The generation of glioma organoids and the comparison of two culture methods

Affiliations

The generation of glioma organoids and the comparison of two culture methods

Yang Zhang et al. Cancer Med. 2024 Feb.

Abstract

Background: The intra- and inter-tumoral heterogeneity of gliomas and the complex tumor microenvironment make accurate treatment of gliomas challenging. At present, research on gliomas mainly relies on cell lines, stem cell tumor spheres, and xenotransplantation models. The similarity between traditional tumor models and patients with glioma is very low.

Aims: In this study, we aimed to address the limitations of traditional tumor models by generating patient-derived glioma organoids using two methods that summarized the cell diversity, histological features, gene expression, and mutant profiles of their respective parent tumors and assess the feasibility of organoids for personalized treatment.

Materials and methods: We compared the organoids generated using two methods through growth analysis, immunohistological analysis, genetic testing, and the establishment of xenograft models.
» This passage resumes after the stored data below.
Lemma outcomeOf_tasks {X : Type} (o : op X) h outcome w r w' :
  outcomeOf o h outcome w = Some (r, w') -> tasks w' = tasks w.
Proof.
  destruct outcome; simpl; [apply reject_tasks|apply resolve_tasks].
Qed.

Lemma settle_toggled h outcome w :
  allQuiet w ->
  settle h outcome (toggled w) = toggled (settle h outcome w)
  /\ allQuiet (settle h outcome w).
Proof.
  intros Hw. rewrite !settle_outcomeOf.
  change (tasks (toggled w)) with (tasks w).
  destruct (findTask h (tasks w)) as [[h' X o k]|] eqn:F;
    [|split; [reflexivity|exact Hw]].
  pose proof (findTask_quiet _ _ _ Hw F) as Hk. simpl in Hk.
  rewrite outcomeOf_toggled.
  destruct (outcomeOf o h outcome w) as [[r w']|] eqn:E;
    [|split; [reflexivity|exact Hw]].
  simpl liftToggled. cbv iota beta.
  pose proof (outcomeOf_tasks _ _ _ _ _ _ E) as Et.
  change (tasks (toggled w')) with (tasks w').
  change (withTasks (dropTask h (tasks w')) (toggled w'))
    with (toggled (withTasks (dropTask h (tasks w')) w')).
  split.
  - apply run_toggled, Hk.
  - apply run_quiet; [apply Hk|].
    unfold allQuiet. simpl. rewrite Et. apply dropTask_quiet, Hw.
Qed.

Lemma answer_toggled outcome w :
  allQuiet w ->
  answer (toggled w) outcome = toggled (answer w outcome)
  /\ allQuiet (answer w outcome).
Proof.
  intros Hw. unfold answer.
  change (pending (toggled w)) with (pending w).
  destruct (pending w); [apply settle_toggled, Hw|split; [reflexivity|exact Hw]].
Qed.

Lemma answers_toggled outcomes : forall w,
  allQuiet w ->
  answers (toggled w) outcomes = toggled (answers w outcomes).
Proof.
  induction outcomes as [|o os IH]; intros w Hw; [reflexivity|].
  destruct (answer_toggled o w Hw) as [E Hq].
  unfold answers in *. simpl. rewrite E. apply IH, Hq.
Qed.

Lemma step_ToggleMode w : step w ToggleMode = toggled w.
Proof. reflexivity. Qed.

Lemma answers_quiet outcomes : forall w,
  allQuiet w -> allQuiet (answers w outcomes).
Proof.
  induction outcomes as [|o os IH]; intros w Hw; [exact Hw|].
  unfold answers in *. simpl. apply IH. exact (proj2 (answer_toggled o w Hw)).
Qed.

Lemma settle_quiet h outcome w : allQuiet w -> allQuiet (settle h outcome w).
Proof. intros Hw. exact (proj2 (settle_toggled h outcome w Hw)). Qed.

Lemma step_quiet w i : allQuiet w -> allQuiet (step w i).
Proof.
  intros Hw. destruct i; unfold step.
  - apply run_quiet; [apply quiet_speakCurrentDescription|exact Hw].
  - apply run_quiet; [apply quiet_changeLanguage|exact Hw].
  - exact Hw.
  - exact Hw.
  - apply settle_quiet, Hw.
  - apply settle_quiet, Hw.
Qed.
Lemma list_add_run {Y} (l : loc) (t : Turn) (w : World) (H : History) :
  heap w !! l = Some H ->
  list_add (Y := Y) l t w
  = Ran (inr (length (heap w))) []
        (MkWorld (heap w ++ [H ++ [t]]) (calls w)).
Proof.
  intros E. unfold list_add.
  by rewrite (bind_returned _ _ _ _ _ _ (contents_run l w H E)).
Qed.

Lemma slice_init_run {Y} (l : loc) (w : World) (H : History) :
  heap w !! l = Some H ->
  slice_init (Y := Y) l w
  = Ran (inr (length (heap w))) []
        (MkWorld (heap w ++ [removelast H]) (calls w)).
Proof.
  intros E. unfold slice_init.
  by rewrite (bind_returned _ _ _ _ _ _ (contents_run l w H E)).
Qed.

Lemma invoke_run {Y R} (f : Str -> History -> R) (m : Str) (l : loc)
    (w : World) (H : History) :
  heap w !! l = Some H ->
  invoke (Y := Y) f m l w
  = Ran (inr (f m H)) [] (MkWorld (heap w) (calls w ++ [(m, H)])).
Proof.
  intros E. unfold invoke.
  by rewrite (bind_returned _ _ _ _ _ _ (contents_run l w H E)).
Qed.

Lemma list_pop_run {Y} (l : loc) (w : World) (H : History) (t : Turn) :
  heap w !! l = Some (H ++ [t]) ->
  list_pop (Y := Y) l w
  = Ran (inr t) [] (MkWorld (<[l := H]> (heap w)) (calls w)).
Proof.
  intros E. unfold list_pop.
  rewrite (bind_returned _ _ _ _ _ _ (contents_run l w _ E)).
  rewrite last_snoc', removelast_snoc. reflexivity.
Qed.

Lemma list_pop_empty {Y} (l : loc) (w : World) :
  heap w !! l = Some [] ->
  list_pop (Y := Y) l w = Ran (inl IndexError) [] w.
Proof.
  intros E. unfold list_pop.
  by rewrite (bind_returned _ _ _ _ _ _ (contents_run l w _ E)).
Qed.

(** ** The handlers, one equation each *)

(** Run the first statement of a body with the equation [lem] of that
    statement; its premise is a lookup in the store. *)
Tactic Notation "step" uconstr(lem) :=
  erewrite bind_returned
    by (apply lem; cbn; eauto using lookup_fresh, lookup_old, lookup_stored);
  cbn.

Lemma display_input_run (m : Str) (l : loc) (w : World) (H : History) :
  heap w !! l = Some H ->
  _display_input m l w
  = Ran (inr (l, l)) []
        (MkWorld (<[l := H ++ [(m, None)]]> (heap w)) (calls w)).
Proof.
  intros E. unfold _display_input.
  by rewrite (bind_returned _ _ _ _ _ _ (list_append_run l _ w H E)).
Qed.

Lemma submit_fn_run (f : Str -> History -> Str) (m : Str) (l : loc)
    (w : World) (Hin : History) :
  heap w !! l = Some Hin ->
  _submit_fn f m l w
  = Ran (inr (length (heap w), length (heap w))) []
        (MkWorld (heap w ++ [removelast Hin ++ [(m, f m (removelast Hin))]])
                 (calls w ++ [(m, removelast Hin)])).
Proof.
  intros E. unfold _submit_fn.
  step slice_init_run.
  step invoke_run.
  step list_append_run.
  by rewrite insert_fresh.
Qed.

Lemma api_submit_fn_run (f : Str -> History -> Str) (m : Str) (l : loc)
    (w : World) (H : History) :
  heap w !! l = Some H ->
  _api_submit_fn f m l w
  = Ran (inr (f m H, l)) []
        (MkWorld (<[l := H ++ [(m, f m H)]]> (heap w))
                 (calls w ++ [(m, H)])).
Proof.
  intros E. unfold _api_submit_fn.
  step invoke_run.
  step list_append_run.
  reflexivity.
Qed.

Lemma examples_fn_run (f : Str -> History -> Str) (m : Str) (w : World) :
  _examples_fn f m w
  = Ran (inr (S (length (heap w)))) []
        (MkWorld (heap w ++ [[]] ++ [[(m, f m [])]])
                 (calls w ++ [(m, [])])).
Proof.
  unfold _examples_fn, bind at 1. cbn.
  step invoke_run.
  rewrite length_app. cbn. rewrite Nat.add_1_r, <- app_assoc. reflexivity.
Qed.

Lemma delete_prev_fn_run (l : loc) (w : World) (H : History) (m r : Str) :
  heap w !! l = Some (H ++ [(m, r)]) ->
  _delete_prev_fn l w
  = Ran (inr (l, or_empty m, l)) []
        (MkWorld (<[l := H]> (heap w)) (calls w)).
Proof.
  intros E. unfold _delete_prev_fn, try_except, bind at 1.
  by rewrite (bind_returned _ _ _ _ _ _ (list_pop_run l w H (m, r) E)).
Qed.

Lemma delete_prev_fn_empty (l : loc) (w : World) :
  heap w !! l = Some [] ->
  _delete_prev_fn l w = Ran (inr (l, Some "", l)) [] w.
Proof.
  intros E. unfold _delete_prev_fn, try_except, bind at 1.
  rewrite (bind_raised _ _ _ _ _ _ (list_pop_empty l w E)). cbn.
  by destruct w.
Qed.

(** ** Loops over a generator *)

Lemma alloc_allocs (c : Str -> History) (w : World) (r : Str)
    (rs : list Str) :
  allocs c (alloc (c r) w) rs = allocs c w (r :: rs).
Proof. unfold allocs, alloc. cbn. by rewrite <- app_assoc. Qed.

Lemma allocs_nil (c : Str -> History) (w : World) : allocs c w [] = w.
Proof. destruct w. unfold allocs. cbn. by rewrite app_nil_r. Qed.

Section Loop.
Context {Y : Type} (mk : Str -> loc -> Y) (c : Str -> History).
Variable body : Str -> M Y unit.
Variable P : World -> Prop.
Hypothesis P_alloc : forall w X, P w -> P (alloc X w).
Hypothesis body_run : forall r w, P w ->
    body r w
    = Ran (inr tt) [(mk r (length (heap w)), alloc (c r) w)] (alloc (c r) w).

Lemma for_in_run (rs : list Str) (w : World) :
    P w ->
    for_in rs body w = Ran (inr tt) (emitted mk c w rs) (allocs c w rs).
  Proof.
    revert w. induction rs as [|r rs IH]; intros w Hw; cbn.
    - by rewrite allocs_nil.
    - erewrite bind_returned by (by apply body_run).
      rewrite IH by (by apply P_alloc). cbn.
      by rewrite alloc_allocs.
  Qed.
End Loop.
Results: Both types of organoids exhibited rapid infiltration when transplanted into the brains of adult immunodeficient mice. However, organoids formed using the microtumor method demonstrated more similar cellular characteristics and tissue structures to the parent tumors. Furthermore, the microtumor method allowed for faster culture times and more convenient operational procedures compared to the Matrigel method.

Discussion: Patient-derived glioma organoids, especially those generated through the microtumor method, present a promising avenue for personalized treatment strategies. Their capacity to faithfully mimic the cellular and molecular characteristics of gliomas provides a valuable platform for elucidating tumor biology and evaluating therapeutic modalities.

Conclusion: The success rates of the Matrigel and microtumor methods were 45.5% and 60.5%, respectively. The microtumor method had a higher success rate, shorter establishment time, more convenient passage and cryopreservation methods, better simulation of the cellular and histological characteristics of the parent tumor, and a high genetic guarantee.

Keywords: glioma; organoid; patient-derived orthotopic xenograft model; stem cell.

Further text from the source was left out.